BioNTech mulai mengerjakan vaksin pada Januari lalu, usai Dr. Sahin membaca artikel yang membuatnya yakin virus korona yang menyebar dengan cepat di beberapa wilayah Tiongkok, akan meledak menjadi pandemi besar-besaran. Para ilmuwan di perusahaan yang berbasis di Mainz, Jerman mulai mengerjakan yang disebut dengan Proyek Lightspeed.
Dalam wawancara Dr. Sahin dengan New York Times, ia mengatakan tidak banyak perusahaan di dunia yang memiliki kapasitas dan kompetensi untuk menciptakan vaksin secepat yang dilakukan BioNTech.
"Rasanya bukan seperti kesempatan, tapi kewajiban untuk melakukannya, karena saya menyadari kita bisa menjadi orang pertama yang mendapatkan vaksin," tuturnya.
Setelah BioNTech mengidentifikasi beberapa kandidat vaksin yang menjanjikan, Dr. Sahin menyimpulkan bahwa perusahaan akan membutuhkan bantuan untuk mengujinya dengan cepat dan membawa kandidat terbaik ke pasar. BioNTech yang telah bekerja sama dengan Pfizer dalam vaksin flu sejak 2018, sepakat untuk berkolaborasi dalam vaksin covid-19 pada Maret lalu.
Dr.
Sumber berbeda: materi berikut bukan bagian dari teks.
Lemma private_page_lists_own_witness :
  exists ns ims,
    FUN_private alice = (Ret (Page_private ns ims), alice)
    /\ (exists text time, In ("n1", text, time, "/delete_note/n1") ns)
    /\ ~ (exists text time, In ("n2", text, time, "/delete_note/n2") ns).
Proof.
  destruct (private_page_lists_own "ALICE" alice eq_refl demo_unique_ids)
    as (ns & ims & Hrun & Hnotes & _).
  exists ns, ims. split; [exact Hrun|]. split.
  - apply (Hnotes "n1"). reflexivity.
  - intros Hn2. apply (Hnotes "n2") in Hn2. discriminate Hn2.
Defined.

Lemma admin_page_lists_users_witness :
  exists page,
    @FUN_admin admin = (Ret (Page_admin page), admin)
    /\ map (fun e => snd (fst e)) (users_table page) = ["ADMIN"; "ALICE"; "BOB"]
    /\ map (fun e => fst (fst e)) (users_table page) = [1; 2; 3].
Proof.
  destruct (admin_page_lists_users admin eq_refl) as (page & Hrun & _ & _ & Hids & Hnum & _).
  exists page. split; [exact Hrun|]. split; [exact Hids | exact Hnum].
Defined.

Lemma add_user_then_login_witness :
  exists s1 s2,
    @FUN_add_user Demo.libs (Some "carol") "pw" admin = (Ret (Redirect to_FUN_admin), s1)
    /\ @FUN_login Demo.libs (Some "Carol") "pw" s1 = (Ret (Redirect to_FUN_root), s2)
    /\ current_user s2 = Some "CAROL".
Proof.
  apply (@add_user_then_login Demo.libs "carol" "Carol" "pw" admin);
    try reflexivity.
  cbn. intuition discriminate.
Defined.

Lemma deleted_user_cannot_login_but_session_writes_witness :
  exists s',
    FUN_delete_user "BOB" admin = (Ret (Redirect to_FUN_admin), s')
    /\ current_user (snd (@FUN_login Demo.libs (Some "bob") "builder" s')) = Some "ADMIN"
    /\ exists t, FUN_write_note "n3" "t6" "hello" (as_user "BOB" s')
                 = (Ret (Redirect to_FUN_private), t).
Proof.
  eexists. split; [reflexivity|].
  destruct (@deleted_user_cannot_login_but_session_writes Demo.libs "BOB" admin _ _ eq_refl)
    as (_ & Hlogin & Hwrite).
  split.
  - apply (Hlogin "bob" "builder"). reflexivity.
  - eexists. apply Hwrite.
Defined.

Lemma missing_id_field_witness :
  @FUN_add_user Demo.libs None "pw" admin = (Raise AttributeError, admin)
  /\ @FUN_add_user Demo.libs None "pw" bob = (Abort 401, bob).
Proof.
  split.
  - apply (@missing_id_field Demo.libs "pw" admin). reflexivity.
  - apply (@missing_id_field Demo.libs "pw" bob). discriminate.
Defined.

Lemma anonymous_write_raises_witness :
  FUN_write_note "n3" "t6" "hello" nobody = (Raise (KeyError "current_user"), nobody)
  /\ exists s',
       @FUN_upload_image Demo.libs "t6"
         (Some {| upload_filename := "cat.PNG"; upload_bytes := "PNG" |}) nobody
       = (Raise (KeyError "current_user"), s')
       /\ db s' = Demo.store.
Proof.
  destruct (@anonymous_write_raises Demo.libs nobody eq_refl) as [Hnote Hfile].
  split; [apply Hnote|].
  destruct (Hfile "t6" {| upload_filename := "cat.PNG"; upload_bytes := "PNG" |} eq_refl)
    as (s' & Hrun & _ & Hdb).
  exists s'. split; [exact Hrun | exact Hdb].
Defined.

(** ** The stores stay consistent *)

Section Consistency.
Context `{Libs}.

Lemma unique_key {A} (key : A -> string) l x y :
  NoDup (map key l) -> In x l -> In y l -> key x = key y -> x = y.
Proof.
  intros Hnd Hx Hy Hk.
  pose proof (find_own_key key l x Hnd Hx) as Hfx.
  symmetry. exact (find_unique key (key x) l x Hnd Hfx y Hy (eq_sym Hk)).
Qed.

Lemma NoDup_map_app_new {A} (key : A -> string) l x :
  NoDup (map key l) ->
  find (fun r => String.eqb (key r) (key x)) l = None ->
  NoDup (map key (l ++ [x])).
Proof.
  intros Hnd Hnone. rewrite map_app. cbn [map].
  apply NoDup_app; [exact Hnd | repeat constructor; intros [] |].
  intros k Hk [<-|[]]. apply in_map_iff in Hk as (r & Hr & Hin).
  pose proof (find_none _ _ Hnone r Hin) as Hne. cbn in Hne.
  apply String.eqb_neq in Hne. now apply Hne.
Qed.

Lemma one_blob_each_same s t :
  db t = db s -> pool t = pool s -> one_blob_each s -> one_blob_each t.
Proof. unfold one_blob_each. now intros -> ->. Qed.

(** Deleting one file by name leaves the files of every other id. *)
Lemma blobs_of_remove_other uid uid' b p :
  uid' <> uid ->
  has_prefix uid (blob_name b) = true ->
  blobs_of uid' (filter (fun x => negb (name_is (blob_name b) x)) p) = blobs_of uid' p.
Proof.
  intros Hne Hb. unfold blobs_of. induction p as [|x p IH]; cbn; [reflexivity|].
  destruct (name_is (blob_name b) x) eqn:Hn; cbn.
  - rewrite IH. destruct (has_prefix uid' (blob_name x)) eqn:Hx; [|reflexivity].
    rewrite (name_is_prefix uid' _ _ Hn) in Hx.
    elim Hne. exact (has_prefix_functional _ _ _ Hx Hb).
  - now rewrite IH.
Qed.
Sahin yang berkewarganegaraan Turki, menjalin persahabatan dengan Albert Bourla, kepala eksekutif Pfizer yang merupakan seorang Yunani. Keduanya mengatakan bersahabat karena latar belakang yang sama, yakni sebagai ilmuwan dan imigran.
"Kami menyadari dia berasal dari Yunani, dan saya Turki," kata Dr. Sahin sambil tertawa.
Peneliti yang juga imigran dari Turki
Dr. Sahin lahir di Iskenderun, Turki. Saat usianya empat tahun, ia dan keluarganya pindah ke Koln, Jerman.Orangtuanya bekerja di pabrik Ford kala itu. Ia tumbuh dengan cita-cita menjadi dokter dan lulus dari sekolah kedokteran Universitas Cologne. Pada 1993, ia memperoleh gelar doktor dari universitas tersebut untuk karyanya mengenai imunoterapi pada sel tumor.